### TASK DESCRIPTION
Take the material below and restate it word for word, stopping after the line in which "one the program really has. *)" occurs.

*** RECORDS TO USE ***

(* ===== verification/QueueFindings.v ===== *)
(** * Five places where the queue does something else than it promises

    Stated on the concrete world of [Etcd.v] with no faults, so that each run is
    one the program really has. *)
From S2P Require Import Prelude GoStrings GoTime Model Codec Etcd Queue QueueFacts.

Open Scope string_scope.
Open Scope list_scope.
Open Scope orbix_scope.
Open Scope Z_scope.

Section findings.
Context `{TJ : Json Ticket ticket_valid} `{RJ : Json Result result_valid}.

(** ** A running job is skipped by the next worker *)

(** The ticket [t] of a job that must not overlap, as it is while [n1] runs it. *)
Definition running_on (n1 : string) (t : Ticket) (e : Entry) (st : Store) : Prop :=
  t_NoOverlap t = true /\ kvs st !! PendingKey t = Some e /\ unmarshal (e_value e) = Some t /\
  value_at st (ClaimedKey t) = Some n1 /\ value_at st (OverlapKey (t_JobID t)) = Some n1.

Definition skipped_result (n : string) (t : Ticket) (now : Time) : Result :=
  closing_result n (bump t) StatusSkipped (FormatRFC3339 now).

Lemma claim_fails_run n t rev w : store_wf (mem_store w) -> calm w ->
  is_Some (value_at (mem_store w) (ClaimedKey t)) ->
  exists w', run (claim n (PendingKey t) rev t) w = (Done (false, bump t), w') /\
             calm w' /\ mem_store w' = mem_store w.
Proof.
  intros Hwf Hc Hs. unfold claim, PendingKey. rewrite str_drop_app. fold (ClaimedKey t).
  cbn [prog_bind call run handle MemWorld_World mem_handle]. fold (bump t).
  change (t_NoOverlap (bump t)) with (t_NoOverlap t).
  assert (forall w' cmps thn, calm w' -> mem_store w' = mem_store w ->
    (mem_txn w' (CVersion (ClaimedKey t) 0 :: cmps) thn []).1 = Ok false /\
    mem_store (mem_txn w' (CVersion (ClaimedKey t) 0 :: cmps) thn []).2 = mem_store w /\
    calm (mem_txn w' (CVersion (ClaimedKey t) 0 :: cmps) thn []).2) as Htxn.
  { intros w' cmps thn Hc' Hw.
    assert (forallb (cmp_holds (kvs (mem_store w'))) (CVersion (ClaimedKey t) 0 :: cmps) = false) as Hf.
    { cbn [forallb]. rewrite Hw. apply andb_false_iff. left.
      destruct (cmp_holds _ _) eqn:E; [|done]. apply cmp_version_0 in E; [|done].
      apply value_at_is_Some in Hs as [x Hx]. congruence. }
    pose proof (mem_txn_calm w' (CVersion (ClaimedKey t) 0 :: cmps) thn [] Hc') as H.
    cbv zeta in H. rewrite Hf in H. destruct H as (-> & -> & ?); [constructor|].
    by rewrite apply_ops_nil. }
  destruct (t_NoOverlap t); cbn [prog_bind call run handle MemWorld_World mem_handle app].
  - match goal with |- context [mem_txn ?w' (_ :: ?c) ?o []] =>
      destruct (Htxn w' c o) as (H1 & H2 & H3); [done..|];
      destruct (mem_txn w' (CVersion (ClaimedKey t) 0 :: c) o []) as [r w2] end.
    cbn [fst snd] in *. subst r. by exists w2.
  - match goal with |- context [mem_txn ?w' (_ :: ?c) ?o []] =>
      destruct (Htxn w' c o) as (H1 & H2 & H3); [done..|];
      destruct (mem_txn w' (CVersion (ClaimedKey t) 0 :: c) o []) as [r w2] end.
    cbn [fst snd] in *. subst r. by exists w2.
Qed.

(** C39 (finding): while [n1] runs a ticket of a job that must not overlap, the scan
    of any other worker takes the ticket's own claim and lock for an overlap: it
    removes the pending ticket and publishes [skipped] for it. If [n1] then
    dies, its leases take claim and lock away, and the ticket is gone: nobody
    runs it again. *)
Theorem running_ticket_is_skipped n1 n2 t e now rest w :
  store_wf (mem_store w) -> calm w -> not_yet t now = false ->
  running_on n1 t e (mem_store w) ->
  exists w' started, run (claim_scan n2 ((PendingKey t, e) :: rest) now) w
    = run (claim_scan n2 rest now) w' /\
  value_at (mem_store w') (PendingKey t) = None /\
  value_at (mem_store w') (ResultKey (bump t)) = Some (marshal (skipped_result n2 t started)) /\
  value_at (mem_store w') (ClaimedKey t) = Some n1 /\
  forall l, lease_at (mem_store w) (ClaimedKey t) = Some l ->
    value_at (expire l (mem_store w')) (PendingKey t) = None /\
    value_at (expire l (mem_store w')) (ClaimedKey t) = None.
Proof.
  intros Hwf Hc Hn (Hno & Hp & Hu & Hcl & Hov). cbn [claim_scan]. rewrite Hu, Hn, run_bind.
  destruct (claim_fails_run n2 t (e_modrev e) w Hwf Hc) as (w1 & -> & Hc1 & Hst1); [by rewrite Hcl|].
  change (t_NoOverlap (bump t)) with (t_NoOverlap t). rewrite Hno.
  unfold overlapHeld, skipStale, now_rfc3339.
  cbn [prog_bind call run handle MemWorld_World mem_handle]. rewrite mem_read_calm by done.
  change (t_JobID (bump t)) with (t_JobID t). rewrite Hst1.
  unfold value_at in Hov. destruct (kvs (mem_store w) !! OverlapKey (t_JobID t)) as [eo|]; [|done].
  cbn [prog_bind call run handle MemWorld_World mem_handle].
  set (started := default 0 (head (mem_clock w1))).
  match goal with |- context [mem_txn ?w2 ?c ?o []] =>
    pose proof (mem_txn_calm w2 c o [] Hc1) as Htxn; destruct (mem_txn w2 c o []) as [r w3] end.
  cbv zeta in Htxn. cbn [forallb cmp_holds mem_store fst snd] in Htxn.
  rewrite Hst1, Hp, Z.eqb_refl in Htxn. destruct Htxn as (-> & Hst3 & _); [repeat constructor|].
  cbn [andb] in Hst3.
  cbn [prog_bind run]. exists w3, started. split; [done|].
  assert (value_at (mem_store w3) (PendingKey t) = None) as Hp3.
  { rewrite Hst3. unfold value_at. by lookup_ops. }
  assert (kvs (mem_store w3) !! ClaimedKey t = kvs (mem_store w) !! ClaimedKey t) as Hcl3.
  { rewrite Hst3. by lookup_ops. }
  split_and!; [done| | |].
  - rewrite Hst3. unfold value_at. by lookup_ops.
  - unfold value_at. by rewrite Hcl3.
  - intros l Hl. unfold value_at, lease_at in *. split.
    + destruct (kvs (expire l (mem_store w3)) !! PendingKey t) as [x|] eqn:E; [|done].
      apply map_lookup_filter_Some in E as [E _]. by rewrite E in Hp3.
    + destruct (kvs (expire l (mem_store w3)) !! ClaimedKey t) as [x|] eqn:E; [|done].
      apply map_lookup_filter_Some in E as [E Hne]. rewrite Hcl3 in E. rewrite E in Hl.
      injection Hl as Hl. done.
Qed.

(** ** A claim without a lease *)

(** Finding: a worker whose claim session is gone claims with no lease at all;
    such a claim outlives every expiry, so the ticket of a worker that then dies
    is never run again. *)
Theorem claim_without_lease_never_expires n t rev w :
  calm w -> mem_lease w = [NoLease; NoLease] -> store_wf (mem_store w) -> 1 <= rev ->
  claimable (mem_store w) (stamp t) rev t ->
  let '(o, w') := run (claim n (PendingKey t) rev t) w in
  o = Done (true, bump t) /\
  forall l, l <> NoLease -> value_at (expire l (mem_store w')) (ClaimedKey t) = Some n.
Proof.
  intros Hc Hl Hwf Hrev Hable. apply claim_cmps_spec in Hable; [|done..].
  unfold claim, PendingKey. rewrite str_drop_app. fold (ClaimedKey t).
  cbn [prog_bind call run handle MemWorld_World mem_handle]. rewrite Hl. cbn [head default tail].
  fold (bump t). change (t_NoOverlap (bump t)) with (t_NoOverlap t).
  change (t_JobID (bump t)) with (t_JobID t). unfold claim_cmps in Hable.
  fold (ClaimedKey t) in Hable.
  assert (forall w' cmps thn, calm w' -> mem_store w' = mem_store w ->
    forallb (cmp_holds (kvs (mem_store w))) cmps = true ->
    Forall (op_admissible (mem_store w)) (OpPut (ClaimedKey t) n NoLease :: thn) ->
    ClaimedKey t ∉ map op_key thn ->
    (mem_txn w' cmps (OpPut (ClaimedKey t) n NoLease :: thn) []).1 = Ok true /\
    kvs (mem_store (mem_txn w' cmps (OpPut (ClaimedKey t) n NoLease :: thn) []).2) !! ClaimedKey t
      = Some (mkEntry n (match kvs (mem_store w) !! ClaimedKey t with Some e => e_version e | None => 0 end + 1)
                (revision (mem_store w) + 1) NoLease)) as Htxn.
  { intros w' cmps thn Hc' Hw Hcmp Ha Hn.
    pose proof (mem_txn_calm w' cmps (OpPut (ClaimedKey t) n NoLease :: thn) [] Hc') as H.
    cbv zeta in H. rewrite Hw, Hcmp in H. destruct (H Ha) as (-> & -> & _). split; [done|].
    change (apply_ops (mem_store w) (OpPut (ClaimedKey t) n NoLease :: thn)) with
      (apply_ops (mem_store w) ([OpPut (ClaimedKey t) n NoLease] ++ thn)).
    unfold apply_ops. cbn [kvs]. rewrite foldl_app. cbn [foldl apply_op].
    pose proof (lookup_apply_ops_ne (mkStore (<[ClaimedKey t:=mkEntry n
      (match kvs (mem_store w) !! ClaimedKey t with Some e => e_version e | None => 0 end + 1)
      (revision (mem_store w) + 1) NoLease]> (kvs (mem_store w))) (revision (mem_store w)) ∅) thn
      (ClaimedKey t) Hn) as Hlook.
    unfold apply_ops in Hlook. cbn [kvs revision] in Hlook. rewrite Hlook. apply lookup_insert_eq. }
  assert (forall st' v r, kvs st' !! ClaimedKey t = Some (mkEntry n v r NoLease) ->
    forall l, l <> NoLease -> value_at (expire l st') (ClaimedKey t) = Some n) as Hexp.
  { intros st' v r Hk l Hne. unfold value_at.
    assert (kvs (expire l st') !! ClaimedKey t = Some (mkEntry n v r NoLease)) as ->; [|done].
    apply map_lookup_filter_Some. split; [done|]. cbn [snd e_lease]. congruence. }
  destruct (t_NoOverlap t);
    cbn [prog_bind call run handle MemWorld_World mem_handle app mem_lease head default tail] in *;
    match goal with |- context [mem_txn ?w' ?c (OpPut ?k ?m ?l :: ?o) []] =>
      change (mem_txn w' c (OpPut k m l :: o) []) with
        (mem_txn w' c (OpPut (ClaimedKey t) n NoLease :: o) []);
      destruct (Htxn w' c o) as [H1 H2];
        [done|done|exact Hable|repeat (constructor; [by left|]); constructor
        |cbn [map op_key]; repeat (apply not_elem_of_cons; split; [key_ne|]); apply not_elem_of_nil|];
      destruct (mem_txn w' c (OpPut (ClaimedKey t) n NoLease :: o) []) as [r w2]
    end; cbn [fst snd run] in *; subst r; (split; [done|by eapply Hexp]).
Qed.
(** ** A claim that etcd refuses *)

Lemma mem_txn_dead_lease w cmps thn k v l : calm w ->
  forallb (cmp_holds (kvs (mem_store w))) cmps = true ->
  l <> NoLease -> l ∉ leases (mem_store w) ->
  mem_txn w cmps (OpPut k v l :: thn) [] = (Err "etcdserver: requested lease not found",
    mkMem (mem_store w) [] (mem_clock w) (mem_leader w) (mem_lease w) (mem_rand w) (mem_cmds w)).
Proof.
  intros Hc Hcmp H1 H2. unfold mem_txn. rewrite Hcmp, decide_False; [by rewrite Hc|].
  intros Ha. apply Forall_cons in Ha as [[?|?] _]; done.
Qed.

(** Finding: when etcd refuses the claim of a ticket (the worker's claim lease
    has expired and the session is not replaced yet), [claim] does not answer an
    error: it reads [Succeeded] of the nil response, and the process dies. *)
Theorem claim_with_dead_lease_panics n t rev w l l2 :
  calm w -> mem_lease w = [l; l2] -> store_wf (mem_store w) -> 1 <= rev ->
  claimable (mem_store w) (stamp t) rev t -> l <> NoLease -> l ∉ leases (mem_store w) ->
  (run (claim n (PendingKey t) rev t) w).1 = Panicked /\
  mem_store (run (claim n (PendingKey t) rev t) w).2 = mem_store w.
Proof.
  intros Hc Hl Hwf Hrev Hable Hne Hdead. apply claim_cmps_spec in Hable; [|done..].
  unfold claim, PendingKey. rewrite str_drop_app.
  cbn [prog_bind call run handle MemWorld_World mem_handle]. rewrite Hl. cbn [head tail].
  fold (bump t). change (t_NoOverlap (bump t)) with (t_NoOverlap t).
  change (t_JobID (bump t)) with (t_JobID t). unfold claim_cmps in Hable.
  destruct (t_NoOverlap t);
    cbn [prog_bind call run handle MemWorld_World mem_handle app] in *;
    change (default NoLease (Some l)) with l; by rewrite mem_txn_dead_lease.
Qed.

(** ** A stale run on the same node *)

(** Finding: ownership is checked by node, not by run. When a node claims a
    ticket again while an earlier run of it is still going (its lease had
    expired), the failure of the earlier run is taken for the owner's: it
    removes the claim of the later run and puts the ticket back with the earlier
    attempt number, ready to be claimed a third time. *)
Theorem stale_run_releases_later_claim n t1 t2 e res now w :
  calm w -> stamp t1 = stamp t2 -> t_Attempt t1 < t_Attempt t2 ->
  t_Attempt t1 <= t_MaxRetries t1 -> ticket_valid t1 ->
  kvs (mem_store w) !! PendingKey t2 = Some e -> unmarshal (e_value e) = Some t2 ->
  value_at (mem_store w) (ClaimedKey t2) = Some n ->
  let '(o, w') := run (FinishFailure n t1 res now) w in
  o = Done (Ok tt) /\ value_at (mem_store w') (ClaimedKey t2) = None /\
  exists v t, value_at (mem_store w') (PendingKey t2) = Some v /\ unmarshal v = Some t /\
              t_Attempt t = t_Attempt t1 /\ t_Attempt t < t_Attempt t2.
Proof.
  intros Hc Hs Hlt Hle Hv _ _ Hcl. unfold FinishFailure.
  replace (t_MaxRetries t1 <? t_Attempt t1) with false by (symmetry; by apply Z.ltb_ge).
  assert (ClaimedKey t1 = ClaimedKey t2) as Hk by (unfold ClaimedKey; by rewrite Hs).
  rewrite <- Hk in *. rewrite <- (PendingKey_stamp _ _ Hs).
  cbn [prog_bind call run handle MemWorld_World mem_handle].
  match goal with |- context [mem_txn w ?c ?o ?f] =>
    pose proof (mem_txn_calm w c o f Hc) as Htxn; destruct (mem_txn w c o f) as [r w3] end.
  cbv zeta in Htxn. cbn [forallb fst snd] in Htxn. rewrite andb_true_r in Htxn.
  assert (cmp_holds (kvs (mem_store w)) (CValue (ClaimedKey t1) n) = true) as Hcmp
    by (by apply cmp_value).
  rewrite Hcmp in Htxn. destruct Htxn as (-> & Hst & _).
  { unfold overlapRelease. destruct (t_NoOverlap t1); cbn [negb app]; repeat constructor. }
  cbn [run wrap_err]. split; [done|].
  assert (ticket_valid (retry_ticket t1 now)) as Hrv.
  { destruct Hv as (? & ? & ? & _ & ? & ? & ? & ?). split_and!; try done. apply FormatRFC3339_valid. }
  rewrite Hst. unfold overlapRelease, value_at. split.
  - destruct (t_NoOverlap t1); cbn [negb]; by lookup_ops.
  - exists (marshal (retry_ticket t1 now)), (retry_ticket t1 now). split_and!.
    + destruct (t_NoOverlap t1); cbn [negb]; by lookup_ops.
    + by apply unmarshal_marshal.
    + done.
    + done.
Qed.
(** ** A fire that has run is enqueued again *)

(** Finding: the key of a ticket only protects it while it is pending: once a
    fire has run and its ticket is gone, enqueueing it again (a leader that was
    stalled before its transaction) creates it again and moves the watermark,
    also backwards, to whatever it carries. *)
Theorem finished_fire_enqueued_again n t res ft w :
  calm w -> store_wf (mem_store w) -> value_at (mem_store w) (ClaimedKey t) = Some n ->
  let '(o1, w1) := run (FinishSuccess n t res) w in
  let '(o2, w2) := run (EnqueueFire t ft) w1 in
  o1 = Done (Ok tt) /\ value_at (mem_store w1) (PendingKey t) = None /\
  o2 = Done (Ok true) /\ value_at (mem_store w2) (PendingKey t) = Some (marshal t) /\
  value_at (mem_store w2) (WatermarkKey (t_JobID t)) = Some ft.
Proof.
  intros Hc Hwf Hown. pose proof (FinishSuccess_run n t res w) as Hf.
  unfold FinishSuccess in *. cbn [prog_bind call run handle MemWorld_World mem_handle] in *.
  match goal with |- context [mem_txn w ?c ?o ?e] => pose proof (mem_txn_calm w c o e Hc) as H1 end.
  cbv zeta in H1. assert (forallb (cmp_holds (kvs (mem_store w))) [CValue (ClaimedKey t) n] = true) as Hh.
  { cbn [forallb]. rewrite andb_true_r. by apply cmp_value. }
  rewrite Hh in H1. destruct H1 as (Ho & Hst & Hc1).
  { unfold overlapRelease. destruct (t_NoOverlap t); cbn [negb app];
      repeat first [apply Forall_nil_2 | apply Forall_cons_2; [simpl; tauto|]]. }
  destruct (mem_txn w _ _ _) as [r w1]. cbn [fst snd] in *. subst r. cbn [run wrap_err fst snd] in *.
  assert (value_at (mem_store w1) (PendingKey t) = None) as Hp.
  { destruct Hf as [[_ (H & _)]|[H _]]; [exact H|done]. }
  assert (store_wf (mem_store w1)) as Hwf1 by (rewrite Hst; by apply store_wf_apply_ops).
  unfold EnqueueFire in *. cbn [prog_bind call run handle MemWorld_World mem_handle] in *.
  match goal with |- context [mem_txn w1 ?c ?o ?e] => pose proof (mem_txn_calm w1 c o e Hc1) as H2 end.
  cbv zeta in H2.
  assert (forallb (cmp_holds (kvs (mem_store w1))) [CVersion (PendingKey t) 0] = true) as Hh2.
  { cbn [forallb]. rewrite andb_true_r. apply cmp_version_0; [done|]. by apply value_at_None. }
  rewrite Hh2 in H2. destruct H2 as (Ho2 & Hst2 & _).
  { repeat first [apply Forall_nil_2 | apply Forall_cons_2; [simpl; tauto|]]. }
  destruct (mem_txn w1 _ _ _) as [r2 w2]. cbn [fst snd] in *. subst r2. cbn [run wrap_err fst snd].
  split_and!; [done..| |]; rewrite Hst2; unfold value_at; by lookup_ops.
Qed.
End findings.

*** End of RECORDS TO USE ***

### ANSWER SECTION
(* ===== verification/QueueFindings.v ===== *)
(** * Five places where the queue does something else than it promises

    Stated on the concrete world of [Etcd.v] with no faults, so that each run is
    one the program really has. *)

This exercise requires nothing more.